When I tell people that I do philosophy with kids in public schools, they often ask me questions like, “Isn’t that dangerous? Aren’t those subjects taboo? Do schools really let students talk about philosophical questions? What happens when religion comes up?”
I love this concern. Philosophy is supposed to be subversive and controversial. The patron saint of our discipline, Socrates, got put to death for corrupting the youth of Athens, after all.
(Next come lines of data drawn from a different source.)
(** ** What is leased *)
Record runnable (v : LeaseView) (st0 : option S) (id : MoteId) (mote : Mote) (warrant : WarrantSpec) : Prop := {
  rn_def : v.(lv_defs) !! id = Some (mote, warrant);
  rn_offered : id ∈ gated_ready_set v.(lv_state) st0
    \/ id ∈ rescheduleable v.(lv_tracker) /\ redispatch_admissible v.(lv_defs) v.(lv_state) id = true;
  rn_once : at_least_once_already_staged v.(lv_defs) v.(lv_state) id = false;
  rn_open : state_of_id v.(lv_state) id <> MoteState.Committed;
  rn_free : is_leased_by_other v.(lv_tracker) id v.(lv_worker) = false;
  rn_shape : is_agentic_launch mote = false /\ is_wait_step mote = false /\ is_policied_step mote = false;
  rn_guard : is_skip_guard mote = true -> exists st, grows st0 st /\ skip_guard_cleared mote v.(lv_state) st = true;
  rn_rerank : exists st, grows st0 st /\ (chat_rag_rerank_holds v.(lv_env) mote warrant v.(lv_state) st).1 = false;
  rn_class : warrant.(WarrantSpec.executor_class) = v.(lv_class)
}.
Definition picked (sel : Selection) : list MoteId := sel.(preferred) ++ sel.(rest).
Record selected (v : LeaseView) (st0 : option S) (sel : Selection) (st : option S) : Prop := {
  sl_grows : grows st0 st;
  sl_nodup : NoDup (picked sel);
  sl_seen : forall id, id ∈ picked sel -> id ∈ sel.(seen);
  sl_runnable : forall id, id ∈ picked sel -> exists mote warrant, runnable v st0 id mote warrant
}.
Lemma elem_of_filter_b {A} (f : A -> bool) l x : x ∈ List.filter f l <-> f x = true /\ x ∈ l.
Proof. rewrite !list_elem_of_In, filter_In. tauto. Qed.
Lemma elem_of_offered (v : LeaseView) (st0 : option S) id :
  id ∈ offered v st0 <->
  at_least_once_already_staged v.(lv_defs) v.(lv_state) id = false
  /\ (id ∈ gated_ready_set v.(lv_state) st0
      \/ id ∈ rescheduleable v.(lv_tracker) /\ redispatch_admissible v.(lv_defs) v.(lv_state) id = true).
Proof.
  unfold offered. rewrite elem_of_filter_b, elem_of_app, elem_of_filter_b, negb_true_iff, elem_of_mote_set. tauto.
Qed.
Lemma consider_spec v p sel id st sel' st' :
  consider v p sel id st = (Ok sel', st') ->
  grows st st'
  /\ (sel'.(preferred) = sel.(preferred) /\ sel'.(rest) = sel.(rest) /\ sel.(seen) ⊆ sel'.(seen)
      \/ id ∉ sel.(seen) /\ sel'.(seen) = {[id]} ∪ sel.(seen)
         /\ (sel'.(preferred) = sel.(preferred) ++ [id] /\ sel'.(rest) = sel.(rest)
             \/ sel'.(preferred) = sel.(preferred) /\ sel'.(rest) = sel.(rest) ++ [id])
         /\ forall st0, grows st0 st -> id ∈ offered v st0 -> exists mote warrant, runnable v st0 id mote warrant).
Proof.
  unfold consider. case_bool_decide as Hs; [intros [= <- <-]; split; [done|]; left; set_solver|].
  case_bool_decide as Hc; [intros [= <- <-]; split; [done|]; left; set_solver|].
  destruct (is_leased_by_other _ _ _) eqn:Hl; [intros [= <- <-]; split; [done|]; left; set_solver|].
  destruct (lv_defs v !! id) as [[mote w]|] eqn:Hd; [|intros [= <- <-]; split; [done|]; left; set_solver].
  destruct (is_agentic_launch mote) eqn:Ha; [intros [= <- <-]; split; [done|]; left; set_solver|].
  destruct (is_wait_step mote) eqn:Hw; [intros [= <- <-]; split; [done|]; left; set_solver|].
  unfold cbind at 1, cask. destruct (is_skip_guard mote && _) eqn:Hg; [intros [= <- <-]; split; [done|]; left; set_solver|].
  destruct (is_policied_step mote) eqn:Hp; [intros [= <- <-]; split; [done|]; left; set_solver|].
  unfold cbind at 1. pose proof (holds_grows (lv_env v) mote w (lv_state v) st) as Hgr.
  destruct (chat_rag_rerank_holds _ mote w _ st) as [h st1] eqn:Hh. cbn [snd] in Hgr.
  destruct h; [intros [= <- <-]; split; [done|]; left; set_solver|].
  case_bool_decide as He; [|intros [= <- <-]; split; [done|]; left; set_solver].
  unfold cbind, clift. destruct (load_place p id) as [x| |]; [|done..].
  assert (Hrun : forall st0, grows st0 st -> id ∈ offered v st0 -> exists mote warrant, runnable v st0 id mote warrant).
  { intros st0 H0 [Hat Ho]%elem_of_offered. exists mote, w. split; [done..| | |done].
    - intros Hsg. exists st. split; [done|]. rewrite Hsg in Hg. cbn in Hg. by apply negb_false_iff in Hg.
    - exists st. split; [done|]. by rewrite Hh. }
  destruct (x =? _); intros [= <- <-]; (split; [done|]); right; cbn; split_and!; eauto.
Qed.
Lemma consider_all_spec v p st0 ids : forall sel st sel' st',
  selected v st0 sel st -> (forall id, id ∈ ids -> id ∈ offered v st0) ->
  consider_all v p sel ids st = (Ok sel', st') -> selected v st0 sel' st'.
Proof.
  induction ids as [|id ids IH]; intros sel st sel' st' Hsel Hids; cbn [consider_all].
  { by intros [= <- <-]. }
  intros (sel1 & st1 & H1 & H2)%cbind_ok_inv. eapply IH; [|set_solver|exact H2].
  apply consider_spec in H1 as (Hg & H1). destruct Hsel as [G N Sn Rn].
  destruct H1 as [(Hp & Hr & Hs)|(Hs & Hs' & Hpr & Hrun)].
  { split; unfold picked in *; rewrite ?Hp, ?Hr; [by etrans|done|set_solver|done]. }
  assert (Hperm : picked sel1 ≡ₚ id :: picked sel).
  { unfold picked. destruct Hpr as [[-> ->]|[-> ->]].
    - rewrite <- app_assoc. cbn. by rewrite Permutation_middle.
    - rewrite app_assoc. by rewrite Permutation_app_comm. }
  split; [by etrans|rewrite Hperm; constructor; [set_solver|done]|..]; intros i; rewrite Hperm; rewrite ?Hs'.
  - set_solver.
  - intros [->|Hi]%elem_of_cons; [|by apply Rn]. apply Hrun; [done|]. apply Hids. set_solver.
Qed.
(** An item is the Mote and warrant admitted under its identity, with the
    arguments and context resolved then. *)
Record item_of (v : LeaseView) (tools : R) (st0 : option S) (id : MoteId) (it : LeasedItem) : Prop := {
  it_def : v.(lv_defs) !! id = Some (it.(li_mote), it.(li_warrant));
  it_args : exists st, grows st0 st /\ lease_args v tools it.(li_mote) it.(li_warrant) st = Ok (Some it.(tool_args))
    /\ resolve_parent_context it.(li_mote) v.(lv_state) v.(lv_defs) st = Ok it.(parent_results)
}.
Lemma lease_item_spec v tools id st o st' :
  lease_item v tools id st = (Ok o, st') ->
  grows st st' /\ forall it, o = Some it -> forall st0, grows st0 st -> item_of v tools st0 id it.
Proof.
  unfold lease_item. destruct (lv_defs v !! id) as [[mote w]|] eqn:Hd; [|by intros [= <- <-]].
  unfold cask. intros (results & ? & [= Hres <-] & H1)%cbind_ok_inv.
  apply cbind_ok_inv in H1 as (args & ? & [= Hargs <-] & H1). destruct args as [args|]; [|by injection H1 as <- <-].
  apply cbind_ok_inv in H1 as (r & st1 & Hr & H1).
  pose proof (delivered_grows (lv_env v) mote w (lv_state v) st) as Hg.
  destruct (chat_rag_delivered_context _ mote w _ st) as [r' st'']. injection Hr as -> ->. cbn [snd] in Hg.
  apply cbind_ok_inv in H1 as (items & st2 & Hi & H1). assert (st2 = st1) as ->. { destruct r; by injection Hi. }
  apply cbind_ok_inv in H1 as (img & st3 & [= _ <-] & [= <- <-]). split; [done|].
  intros it [= <-] st0 H0. split; [done|]. by exists st.
Qed.
Lemma lease_items_spec v tools st0 ids : forall st items st',
  grows st0 st -> lease_items v tools ids st = (Ok items, st') ->
  grows st0 st' /\ exists ids', ids' `sublist_of` ids /\ Forall2 (item_of v tools st0) ids' items.
Proof.
  induction ids as [|id ids IH]; intros st items st' H0; cbn [lease_items].
  { intros [= <- <-]. split; [done|]. by exists []. }
  intros (o & st1 & H1 & H2)%cbind_ok_inv. apply cbind_ok_inv in H2 as (its & st2 & H2 & [= <- <-]).
  apply lease_item_spec in H1 as [Hg H1].
  destruct (IH st1 its st2) as (Hg2 & ids' & Hs & Hf); [by etrans|done|]. split; [done|].
  destruct o as [it|]; cbn.
  - exists (id :: ids'). split; [by constructor|]. constructor; [by apply H1|done].
  - exists ids'. split; [by constructor|done].
Qed.
Lemma lease_ready_spec v now registry max tools st items st' :
  lease_ready v now registry max tools st = (Ok items, st') ->
  exists ids, NoDup ids /\ (length ids <= max)%nat
    /\ Forall2 (fun id it => runnable v st id it.(li_mote) it.(li_warrant) /\ item_of v tools st id it) ids items
    /\ grows st st'.
Proof.
  unfold lease_ready. intros (sel & st1 & H1 & H2)%cbind_ok_inv.
  apply (consider_all_spec v _ st) in H1; [|split; [done|constructor|set_solver..]|done]. destruct H1 as [G N Sn Rn].
  eapply (lease_items_spec v tools st) in H2 as (Hg & ids & Hs & Hf); [|done].
  exists ids. split_and!; [| | |done].
  - eapply sublist_NoDup; [|exact Hs]. eapply sublist_NoDup; [done|apply sublist_take].
  - apply sublist_length in Hs. rewrite length_take in Hs. lia.
  - assert (Hi : forall id, id ∈ ids -> id ∈ picked sel).
    { intros id Hid. eapply elem_of_sublist; [by eapply elem_of_sublist|apply sublist_take]. }
    clear Hs. induction Hf as [|id it ids items Hit _ IH]; constructor; [|apply IH; set_solver].
    split; [|done]. destruct (Rn id) as (mote & w & Hr); [set_solver|].
    pose proof (rn_def _ _ _ _ _ Hr) as E. rewrite (it_def _ _ _ _ _ Hit) in E. injection E as <- <-. done.
Qed.
(** [C12] Everything a poll hands out was admitted, is ready or may be dispatched again,
    is committed by nobody, held by no other worker, fits the worker's backend, is
    none of the shapes the coordinator drives itself, and no conditional arm or rerank
    holds it; tool calls go out with the arguments they resolve to, nothing goes out
    twice and no more than was asked for. A Mote whose effect has staged is not handed
    out again if a tool of its contract is recorded as resolved at-least-once (a
    staged Mote with no such record may be). *)
Theorem leased_work_runnable v now registry max tools st items st' :
  lease_ready v now registry max tools st = (Ok items, st') ->
  exists ids, NoDup ids /\ (length ids <= max)%nat
    /\ Forall2 (fun id it => runnable v st id it.(li_mote) it.(li_warrant) /\ item_of v tools st id it) ids items
    /\ grows st st'.
Proof. apply lease_ready_spec. Qed.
Nevertheless, the concern has tended to be, by and large, unfounded. While our discussions do sometimes range over topics that might be construed as somewhat risky, (and even occasionally—especially in high school classes—risqué), it’s rare when we take on a topic that runs afoul of what’s considered acceptable in the classroom—although that may, in part, be a function of self-selection: teachers who are willing to have a philosopher come into their classrooms are probably those whose boundaries for the acceptable are a little looser than those who’d be opposed to such visits.
In fact, in almost 20 years of doing philosophy in the schools, there has been only one time when a teacher took me aside and asked me to put the kibosh on a conversation. This was about a decade ago, in a 6th grade class. We were wrapping up an introductory lesson, during which we were exploring together what philosophy is and how it’s done. A student raised his hand and asked me if we were going to do any yoga.
I thought that was a kind of interesting question, and launched into an answer something to the effect that, well, philosophy is kind of a yoga for the mind; just like in the physical practice of yoga, in philosophy, we often bend ourselves (or our minds) into atypical positions and observe our reactions to those experiences.
Suddenly, I noticed the teacher frantically motioning to me; I came over to her and she said, rather breathlessly, “No yoga! Don’t talk about yoga!”
Umm, okay, but why? She said she’d tell me later.
So, after class, she took me aside and said that a few weeks ago, they’d had a dance instructor in class and as part of their warm-ups, she did some yoga stretches with the students. A couple of fundamentalist Christian parents got wind of this and complained that their children were being indoctrinated in Hinduism in their public school class and that was the end of that.
Oddly enough, nobody seemed to mind a few weeks later, when the students and I spent an entire class period wondering together about what is generally considered the strongest challenge to traditional theism: the so-called “Problem of Evil.”